Un allègement des familles à revenu élevé n’est pas nécessaire
Travail.Suisse a mandaté une étude portant sur l’évolution des revenus des familles au cours de la dernière décennie. Il en ressort que les familles aisées ont vu leurs revenus augmenter le plus, tandis que ceux des autres familles stagnaient. Cette situation résulte entre autres du fait qu’au cours de ces dix dernières années les allègements fiscaux ont été surtout accordés aux familles à revenus élevés. Un allègement supplémentaire de la charge financière des familles à revenu élevé n’est pas nécessaire et ne représente aucunement un progrès en matière de politique de la famille.
Qui paie l’addition ?
L’initiative pour les familles entraîne non seulement des allègements fiscaux pour les familles aisées, mais aussi des pertes fiscales d’env. 1 milliard de francs pour les cantons. Ils doivent déjà faire face à des déficits, et un canton après l’autre met en place un train de mesures d’économies. Les mesures d’économies prises actuellement montrent qui paie l’addition. De nombreux cantons prévoient par exemple une baisse des réductions de primes de l’assurance maladie. Sous ce poste, des millions de francs d’économies sont prévus (p.ex. AG 26 mio.; SG 6.5 mio.; LU 4 mio.; BE 35 mio.) Des économies sont aussi faites dans le domaine des prestations complémentaires (SG 8.8 mio.) ou dans le cadre de la Spitex (BE 11 mio.). De plus, la taille des classes d’école est remise en question (AG et BE), le montant des écolages est augmenté (AG pour l’enseignement de la musique) ou des écolages sont introduits (LU pour les programmes transitoires) et le montant des bourses d’études est baissé en même temps (SG 1.35 mio.).

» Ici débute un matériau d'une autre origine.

Lemma publisher_moved evs x :
  load_ok evs → x_inv evs x →
  (blocked (fd_publisher (x_feed x)) = None → run_ (x_ctl x CPublisher) = true) →
  ∃ x', publisher_step pub_nanos str_nanos x = Ok x' ∧ moved x x' ∧
    x_gw_pc x' = x_gw_pc x ∧ x_st_pc x' = x_st_pc x ∧ (publisher_can x → work x' < work x).
Proof.
  intros Hload Hx Hflag. unfold publisher_step.
  destruct (inv_input v _ _ _ _ _ evs x Hload Hx) as [HF _].
  pose proof (xi_feed _ _ _ _ _ _ _ Hx) as (snaps & F & D & Hf).
  destruct (publisher_cases _ _ _ _ Hf HF) as (f' & -> & Hcases).
  exists (at_feed f' (x_st_pc x) x).
  split; [destruct (blocked _); [done|by rewrite Hflag]|].
  destruct Hcases as [(-> & He & Hfl)|[(Hb & Hb' & Hm & Hl & Hc)|(Hb & Hb' & Hne & Hm & Hu)]].
  - split_and!; [split; [done|by right]|done..|]. intros [[Hs|Hs] Hroom]; [specialize (Hfl Hs); lia|].
    destruct (blocked _) as [s|]; [|by rewrite He in Hs]. specialize (Hfl ltac:(eauto)). lia.
  - assert (Hw : work (at_feed f' (x_st_pc x) x) < work x).
    { apply at_feed_work. unfold feed_backlog. rewrite Hb', Hm, Hl, pop_queued.
      rewrite (bool_decide_eq_true_2 _ Hb), bool_decide_eq_false_2 by (by intros [? ?]).
      rewrite <- (length_tail (queued (marketUpdates_ (fd_publisher (x_feed x)))));
        [apply weight_push|]. apply length_nonempty. by eapply blocked_update. }
    split_and!; try done. apply moved_less; [|done].
    unfold capacities. cbn. by rewrite Hm, Hc, pop_capacity.
  - assert (Hw : work (at_feed f' (x_st_pc x) x) < work x).
    { apply at_feed_work. unfold feed_backlog. rewrite Hb, Hm, Hu.
      rewrite (bool_decide_eq_true_2 _ Hb'), bool_decide_eq_false_2 by (by intros [? ?]).
      by apply weight_send, length_nonempty. }
    split_and!; try done. apply moved_less; [|done]. unfold capacities. cbn. by rewrite Hm, Hu.
Qed.

(** *** The streamer *)

(** How many steps the streamer is away from draining. *)
Definition to_drain (pc : streamer_pc) : nat :=
  match pc with StDrain => 0 | StTop => 1 | StPoll => 2 end.

Lemma streamer_moved evs clients x :
  load_ok evs → x_inv evs x → (x_st_pc x = StTop → run_ (x_ctl x CStreamer) = true) →
  ∃ x', streamer_step pub_nanos str_nanos clients x = Ok x' ∧ moved x x' ∧ x_gw_pc x' = x_gw_pc x ∧
    (queued (fd_updates (x_feed x)) ≠ [] →
     work x' < work x ∨ to_drain (x_st_pc x) = Datatypes.S (to_drain (x_st_pc x'))).
Proof.
  intros Hload Hx Hflag. unfold streamer_step.
  destruct (inv_input v _ _ _ _ _ evs x Hload Hx) as [HF Hlen].
  pose proof (xi_feed _ _ _ _ _ _ _ Hx) as (snaps & F & D & Hf).
  destruct (x_st_pc x) eqn:Hpc.
  - rewrite Hflag by done. eexists. split; [done|]. split_and!; [split; [done|by right]|done|auto].
  - destruct (queued (fd_updates (x_feed x))) as [|s rest] eqn:Hq.
    { rewrite (next_read_nil _ Hq). eexists. split; [done|].
      split_and!; [split; [done|by right]|done..]. }
    rewrite (next_read_cons _ _ _ Hq). unfold feed_exec.
    destruct (feed_streamer pub_nanos str_nanos tickers _ _ _ _ Hf HF Hlen) as (f' & D' & Hex & _).
    unfold feed_exec in Hex. destruct (drain_one _ _) as [[q st]|] eqn:Hd; [|done].
    assert (q = updateNextRead (fd_updates (x_feed x))) as ->.
    { unfold drain_one in Hd. rewrite (next_read_cons _ _ _ Hq) in Hd.
      repeat (apply bind_ok_inv in Hd as (? & ? & _ & Hd)). by injection Hd. }
    eexists. split; [done|]. set (x' := at_feed _ _ x). assert (Hw : work x' < work x).
    { apply at_feed_work. unfold feed_backlog. cbn [fd_publisher fd_updates].
      rewrite pop_queued, Hq. cbn [tail length]. rewrite <- (Nat.add_1_r (length rest)).
      apply weight_apply. }
    split_and!; [|done|by left]. apply moved_less; [|done].
    unfold capacities. cbn. by rewrite pop_capacity.
  - destruct (feed_clients_ok pub_nanos str_nanos tickers clients _ _ _ _ Hf) as (f' & -> & _ & _ & Hu & Hp).
    eexists. split; [done|]. split_and!; [|done|auto]. split.
    + unfold capacities. cbn. by rewrite Hu, Hp.
    + right. rewrite at_feed_backlog. unfold feed_backlog. by rewrite Hu, Hp.
Qed.

(** *** The gateway *)

(** How many steps the gateway is away from draining responses, publishing
    requests and handling what has arrived. *)
Definition to_responses (pc : gateway_pc) : nat :=
  match pc with GwDrain | GwNet (_ :: _) => 0 | GwTop => 1 | GwNet [] => 2 | GwPoll => 3 | GwPublish => 4 end.
Definition to_publish (pc : gateway_pc) : nat :=
  match pc with GwPublish | GwNet (_ :: _) => 0 | GwDrain => 1 | GwTop => 2 | GwNet [] => 3 | GwPoll => 4 end.
Definition to_net (pc : gateway_pc) : nat :=
  match pc with GwNet (_ :: _) => 0 | GwPoll => 1 | GwPublish => 2 | GwDrain => 3 | GwTop => 4 | GwNet [] => 5 end.

(** The gateway has something to do and is at most [d] steps away from it. *)
Definition gateway_can (x : exchange) (d : nat) : Prop :=
  (queued (responseQ_ (x_server x)) ≠ [] ∧ to_responses (x_gw_pc x) ≤ d) ∨
  (pending (fifo_ (x_server x)) ≠ [] ∧
   length (queued (requestQ_ (x_server x))) < capacity (requestQ_ (x_server x)) ∧
   to_publish (x_gw_pc x) ≤ d) ∨
  (collected x ++ x_net x ≠ [] ∧ to_net (x_gw_pc x) ≤ d).

(** The requests decoded are with the engine, queued or staged. *)
Lemma decoded_total evs x :
  x_inv evs x →
  length (x_done x) + length (queued (requestQ_ (x_server x))) + length (pending (fifo_ (x_server x))) =
  length (decoded size (x_handled x)) ∧
  length (decoded size (x_handled x)) ≤ length (decoded size (arrived x)) ∧
  length (in_hand x) ≤ length (queued (requestQ_ (x_server x))).
Proof.
  intros Hx. split_and!.
  - pose proof (gr_requests _ _ _ (xi_gateway _ _ _ _ _ _ _ Hx)) as Hp.
    apply Permutation_length in Hp. cbn [gw_popped gw_server] in Hp.
    rewrite !length_app, length_fmap in Hp. unfold decoded. lia.
  - apply prefix_length, decoded_prefix. by apply prefix_app_r.
  - apply prefix_length, (xi_hand _ _ _ _ _ _ _ Hx).
Qed.

(** More requests in the queue and fewer staged. *)
Lemma weight_inbound b u n s q :
  b_queued b ≤ q → length (match b_engine b with EnTop => [] | EnPush rq _ => [rq] end) ≤ b_queued b →
  s + q + u = b_staged b + b_queued b + b_undecoded b → u ≤ b_undecoded b → n ≤ b_events b →
  (n < b_events b ∨ b_queued b < q) →
  weight (Backlog u n s q (b_engine b) (b_resting b) (b_responses b) (b_updates b) (b_blocked b)
            (b_streamer b)) < weight b.
Proof.
  intros Hq Hh Ht Hu Hn Hless. weigh. destruct (b_engine b); cbn [length] in Hh;
    destruct (b_blocked b); lia.
Qed.

(** The gateway goes on without having changed anything. *)
Lemma gateway_turn (x : exchange) pc net :
  match pc with GwNet batch => batch | _ => [] end ++ net = collected x ++ x_net x →
  (∀ d, gateway_can x d → 1 ≤ d ∧
     (queued (responseQ_ (x_server x)) ≠ [] → to_responses (x_gw_pc x) ≤ d → to_responses pc < d) ∧
     (to_publish (x_gw_pc x) ≤ d → to_publish pc < d) ∧
     (collected x ++ x_net x ≠ [] → to_net (x_gw_pc x) ≤ d → to_net pc < d)) →
  let x' := at_gateway (x_server x) pc (set_net net x) in
  moved x x' ∧ x_st_pc x' = x_st_pc x ∧
  (∀ d, gateway_can x d → work x' < work x ∨ ∃ d', d = Datatypes.S d' ∧ gateway_can x' d').
Proof.
  intros Hnet Hd x'. assert (Hcol : collected x' ++ x_net x' = collected x ++ x_net x) by done.
  split_and!; [|done|].
  - split; [done|right]. unfold backlog_of. rewrite Hcol. unfold arrived. by rewrite Hcol.
  - intros d Hcan. destruct (Hd d Hcan) as (Hd1 & Hr & Hp & Hn). right. exists (d - 1).
    split; [lia|]. unfold gateway_can in *. rewrite Hcol. cbn [x' x_gw_pc at_gateway set_net x_server].
    destruct Hcan as [[Hne Hle]|[(Hne & Hroom & Hle)|[Hne Hle]]].
    + left. specialize (Hr Hne Hle). split; [done|lia].
    + right; left. specialize (Hp Hle). split_and!; (done || lia).
    + right; right. specialize (Hn Hne Hle). split; [done|lia].
Qed.

(** One of the responses is drained. *)
Lemma drain_work x r rs out :
  queued (responseQ_ (x_server x)) = r :: rs → x_gw_pc x = GwDrain →
  work (at_gateway (sent_out (updateNextRead (responseQ_ (x_server x))) out (x_server x)) GwDrain
          (log_routed r x)) < work x.
Proof.
  intros Hq Hpc. set (x' := at_gateway _ _ _). unfold work.
  assert (backlog_of x' = with_responses (length rs) (backlog_of x)) as ->.
  { unfold with_responses, backlog_of, arrived, collected. rewrite Hpc. cbn.
    by rewrite pop_queued, Hq. }
  unfold with_responses. weigh. unfold backlog_of. cbn [b_undecoded b_events b_staged b_queued
    b_engine b_resting b_responses b_updates b_blocked b_streamer].
  rewrite Hq. cbn [length]. destruct (bool_decide _); lia.
Qed.

(** The backlog after a step of the inbound side. *)
Lemma inbound_backlog (x : exchange) s' pc net handled :
  inbound_only (x_server x) s' →
  handled ++ match pc with GwNet batch => batch | _ => [] end ++ net = arrived x →
  let x' := Exchange s' pc (x_books x) (x_en_pc x) (x_feed x) (x_st_pc x) (x_ctl x) (x_main x)
              (g_running x) net (x_done x) handled (x_routed x) in
  capacities x' = capacities x ∧ arrived x' = arrived x ∧
  backlog_of x' = Backlog
    (length (decoded size (arrived x)) - length (decoded size handled))
    (length (match pc with GwNet batch => batch | _ => [] end ++ net))
    (length (pending (fifo_ s'))) (length (queued (requestQ_ s'))) (b_engine (backlog_of x))
    (b_resting (backlog_of x)) (b_responses (backlog_of x)) (b_updates (backlog_of x))
    (b_blocked (backlog_of x)) (b_streamer (backlog_of x)).
Proof.
  intros [_ _ Hr _ Hc] Harr x'. assert (Ha : arrived x' = arrived x) by done. split_and!.
  - unfold capacities. cbn. by rewrite Hc, Hr.
  - done.
  - unfold backlog_of at 1. rewrite Ha. unfold backlog_of. cbn. by rewrite Hr.
Qed.

(** It does some of the work if it handled an event or queued a request. *)
Lemma inbound_work evs x s' pc net handled :
  x_inv evs x → inbound_only (x_server x) s' →
  handled ++ match pc with GwNet batch => batch | _ => [] end ++ net = arrived x →
  x_handled x `prefix_of` handled →
  let x' := Exchange s' pc (x_books x) (x_en_pc x) (x_feed x) (x_st_pc x) (x_ctl x) (x_main x)
              (g_running x) net (x_done x) handled (x_routed x) in
  x_inv evs x' →
  (x_handled x ≠ handled ∨
   length (queued (requestQ_ (x_server x))) < length (queued (requestQ_ s')) → work x' < work x) ∧
  (x_handled x = handled →
   length (queued (requestQ_ (x_server x))) = length (queued (requestQ_ s')) →
   backlog_of x' = backlog_of x).
Proof.
  intros Hx Hio Harr [new Hnew] x' Hx'. destruct (inbound_backlog x s' pc net handled Hio Harr) as (_ & Ha & Hb).
  destruct (decoded_total evs x Hx) as (Ht & Hle & Hh).
  destruct (decoded_total evs x' Hx') as (Ht' & Hle' & _). fold x' in Ha, Hb. rewrite Ha in Hle'.
  cbn [x' x_done x_server x_handled] in Ht', Hle'.
  pose proof (prefix_length _ _ (io_queue _ _ Hio)) as Hq.
  pose proof (prefix_length _ _ (decoded_prefix size (x_handled x) handled ltac:(by exists new))) as Hdec.
  assert (Hev : length (collected x ++ x_net x) =
    length new + length (match pc with GwNet batch => batch | _ => [] end ++ net)).
  { unfold arrived in Harr. apply (f_equal length) in Harr. rewrite Hnew, !length_app in Harr.
    rewrite !length_app. lia. }
  split.
  - intros Hless. unfold work. rewrite Hb. apply weight_inbound; cbn [backlog_of b_queued b_staged
      b_undecoded b_events b_engine]; try lia; [exact Hh|].
    destruct Hless as [Hne|?]; [left|by right]. rewrite Hev. destruct new; [|simpl; lia].
    by rewrite app_nil_r in Hnew.
  - intros Heq Hlen. rewrite Hb. unfold backlog_of. cbn.
    assert (Hnil : new = []).
    { destruct new; [done|]. rewrite <- Heq in Hnew. apply (f_equal length) in Hnew.
      rewrite length_app in Hnew. simpl in Hnew. lia. }
    rewrite Hnil in Hev. cbn in Hev. rewrite <- Heq in *. rewrite <- Hlen, <- Hev. f_equal. lia.
Qed.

L’initiative pour les familles : un boomerang pour la majorité des familles
Ces quelques exemples montrent à l’évidence que les économies sont faites essentiellement au détriment des „pauvres, des personnes âgées et des personnes à former“. Les mesures d’économies telles que la baisse des réductions de primes de l’assurance maladie, l’augmentation des écolages ou la diminution des montants des bourses d’études affectent grandement les familles.
Une diminution supplémentaire d’un milliard de francs viendrait encore renforcer ces programmes d’économies. Cela signifie que la charge financière de la plus grande partie des familles en Suisse ne serait pas diminuée et que ces familles devraient endosser des charges supplémentaires. Pour toutes ces familles, l’initiative pour les familles est une coquille vide, voire un boomerang. Pour cette raison, Travail.Suisse dit un non clair à l’initiative pour les familles.